_Data provided_
[Start of section]

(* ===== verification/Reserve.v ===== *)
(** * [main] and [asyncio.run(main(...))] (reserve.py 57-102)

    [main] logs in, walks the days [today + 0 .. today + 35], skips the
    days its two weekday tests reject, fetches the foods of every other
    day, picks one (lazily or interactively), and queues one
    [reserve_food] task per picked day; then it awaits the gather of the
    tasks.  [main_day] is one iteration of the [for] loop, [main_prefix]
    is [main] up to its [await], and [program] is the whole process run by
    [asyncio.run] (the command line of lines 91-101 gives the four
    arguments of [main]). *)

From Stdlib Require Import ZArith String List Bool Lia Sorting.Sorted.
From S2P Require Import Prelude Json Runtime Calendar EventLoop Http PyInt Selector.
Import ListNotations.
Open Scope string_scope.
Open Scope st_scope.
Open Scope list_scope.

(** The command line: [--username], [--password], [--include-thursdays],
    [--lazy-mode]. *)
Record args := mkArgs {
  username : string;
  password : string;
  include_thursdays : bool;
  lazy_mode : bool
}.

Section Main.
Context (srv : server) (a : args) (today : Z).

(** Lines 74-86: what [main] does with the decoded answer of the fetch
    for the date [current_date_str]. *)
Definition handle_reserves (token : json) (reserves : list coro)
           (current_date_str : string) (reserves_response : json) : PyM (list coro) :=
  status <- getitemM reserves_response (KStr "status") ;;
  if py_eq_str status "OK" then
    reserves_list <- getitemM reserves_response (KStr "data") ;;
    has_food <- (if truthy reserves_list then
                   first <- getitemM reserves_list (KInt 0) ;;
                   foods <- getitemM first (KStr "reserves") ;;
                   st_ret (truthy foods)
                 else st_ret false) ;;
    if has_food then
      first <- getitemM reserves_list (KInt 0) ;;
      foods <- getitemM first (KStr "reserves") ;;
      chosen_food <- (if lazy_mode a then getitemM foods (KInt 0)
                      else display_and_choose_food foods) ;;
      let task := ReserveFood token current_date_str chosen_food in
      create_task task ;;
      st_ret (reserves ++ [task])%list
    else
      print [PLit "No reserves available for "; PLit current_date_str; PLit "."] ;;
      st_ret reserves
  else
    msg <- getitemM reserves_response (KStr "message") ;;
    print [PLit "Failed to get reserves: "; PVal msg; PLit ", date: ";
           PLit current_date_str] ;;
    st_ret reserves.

[End of section]

Each line above from the one with "Open Scope list_scope." up to and including the one with "Section Main." must be set down exactly, and no line outside that span may appear.

_Solution below_
Open Scope list_scope.

(** The command line: [--username], [--password], [--include-thursdays],
    [--lazy-mode]. *)
Record args := mkArgs {
  username : string;
  password : string;
  include_thursdays : bool;
  lazy_mode : bool
}.

Section Main.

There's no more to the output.